MMAE has strong toxicity, and also has strong killing effect on normal cells of a human body during antitumor treatment, and since ADC drugs also have strong technical limit in the research and development process, free MMAE drug detection has an extremely important effect in the drug clinical monitoring stage regardless of a new drug research and development stage or after drugs are on the market.

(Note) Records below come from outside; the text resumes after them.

(** * postgrest-py, [postgrest/_async/request_builder.py]

A shallow embedding of the asynchronous request builders and of their
[execute] methods, and the properties of the response classification,
of the zero-row recovery of the maybe-single executor, of the header
aliasing of [single()] / [maybe_single()] and of the five entry
operations of the request builder.

Python objects that the module mutates in place (the header maps) live
in a store and are held by reference.  Every call of the transport is
recorded in the world, so that "how many requests were sent, and with
what" is a property of the final world.  Exceptions are values of an
error monad over that world: a raised exception keeps the effects that
happened before it. *)

From Stdlib Require Import ZArith QArith String Ascii List Bool Lia.
From stdpp Require Import base option list gmap strings.

Set Warnings "-register-all".

Local Open Scope Z_scope.
Local Open Scope string_scope.
Local Open Scope list_scope.

(** ** JSON values, as [json.loads] / [Response.json()] hands them over *)

Inductive JSON : Type :=
| JNull
| JBool (b : bool)
| JNum (q : Q)
| JStr (s : string)
| JArr (items : list JSON)
| JObj (entries : list (string * JSON)).

(** [d.get(key)]: the value stored under [key], [None] (JSON null) when the
    key is missing.  The entries of a parsed object keep their order. *)
Fixpoint dict_get (key : string) (entries : list (string * JSON)) : JSON :=
  match entries with
  | [] => JNull
  | (k, v) :: rest => if String.eqb k key then v else dict_get key rest
  end.

Definition is_object (v : JSON) : bool :=
  match v with JObj _ => true | _ => false end.

(** ** Exceptions *)

Module APIError.

(** Modelled from the spec: the class [APIError] of [postgrest/exceptions.py]
    is not part of the sources at hand.  The spec describes it as the record
    {message, code, hint, details}, each field free-form and taken verbatim
    from the error JSON. *)
Record t : Type := mk {
  message : JSON;
  code : JSON;
  hint : JSON;
  details : JSON
}.

(** Modelled from the spec: the constructor [APIError(error)], which is not
    part of the sources at hand.  Each field is read from the key of its
    name in the payload; a field the payload does not have is null, and so
    are all four when the payload is not an object ("whatever was
    parseable"). *)
Definition init (error : JSON) : t :=
  match error with
  | JObj entries =>
      {| message := dict_get "message" entries;
         code := dict_get "code" entries;
         hint := dict_get "hint" entries;
         details := dict_get "details" entries |}
  | _ => {| message := JNull; code := JNull; hint := JNull; details := JNull |}
  end.

End APIError.

(** A raised exception.  [cause] is the [__cause__] that [raise ... from e]
    sets.  [ValidationError] is pydantic's; everything else that may travel
    through this module (a body that is not JSON, a transport failure, a
    [TypeError]) is an [OtherError] with the name of its class. *)
Inductive exception : Type :=
| ExcAPIError (err : APIError.t) (cause : option exception)
| ExcValidationError (errors : string)
| ExcOtherError (class_name : string).

Inductive result (A : Type) : Type :=
| Ok (value : A)
| Raise (exc : exception).

Arguments Ok {A} value.
Arguments Raise {A} exc.

Definition is_APIError (exc : exception) : bool :=
  match exc with ExcAPIError _ _ => true | _ => false end.

Definition raised {A} (r : result A) : bool :=
  match r with Ok _ => false | Raise _ => true end.

(** ** The fragment of Python's data model that the module relies on *)

Module Py.

(** Truth value of a value ([bool(v)]): [None], [False], zero and the empty
    string, list and dict are false. *)
Definition truthy (v : JSON) : bool :=
  match v with
  | JNull => false
  | JBool b => b
  | JNum q => negb (Qeq_bool q 0)
  | JStr s => negb (String.eqb s "")
  | JArr items => match items with [] => false | _ => true end
  | JObj entries => match entries with [] => false | _ => true end
  end.

Fixpoint startswith (s sub : string) {struct sub} : bool :=
  match sub, s with
  | EmptyString, _ => true
  | String a sub', String b s' => Ascii.eqb a b && startswith s' sub'
  | String _ _, EmptyString => false
  end.

(** [sub in s] on two strings: [sub] occurs in [s] as a contiguous run. *)
Fixpoint str_contains (sub s : string) : bool :=
  startswith s sub ||
  match s with
  | EmptyString => false
  | String _ s' => str_contains sub s'
  end.

Definition is_str (needle : string) (v : JSON) : bool :=
  match v with JStr t => String.eqb t needle | _ => false end.

(** [needle in container] with a string on the left.  A string is searched
    for the substring, a list for an equal element, a dict for the key; the
    other values are not containers and the test raises [TypeError]. *)
Definition contains (needle : string) (container : JSON) : result bool :=
  match container with
  | JStr s => Ok (str_contains needle s)
  | JArr items => Ok (existsb (is_str needle) items)
  | JObj entries => Ok (existsb (λ kv, String.eqb (fst kv) needle) entries)
  | JNull | JBool _ | JNum _ => Raise (ExcOtherError "TypeError")
  end.

(** Truth value of [v and needle in v]: the right operand is evaluated only
    when [v] is true. *)
Definition and_contains (v : JSON) (needle : string) : result bool :=
  if truthy v then contains needle v else Ok false.

End Py.

(** ** The world: the store of header maps and the requests sent so far *)

(** [httpx.Headers], the mutable header map: a multi-dict that compares
    names without regard to case.  The object keeps its entries in a list,
    in insertion order, each with the name as it was given; the lower-case
    form of a name, which the library stores beside it, is computed here
    where it is needed. *)
Abbreviation Headers := (list (string * string)).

Because the ADC medicament is targeted and enters cells through endocytosis, the free concentration is extremely low, and the requirement on a method for detecting free MMAE is high, a method which is rapid, accurate and reliable, and has high sensitivity and high selectivity needs to be established.
Disclosure of Invention
It is an object of the present invention to provide a method for LC-MS detection of MMAE in plasma that solves one or more of the above-mentioned problems of the prior art.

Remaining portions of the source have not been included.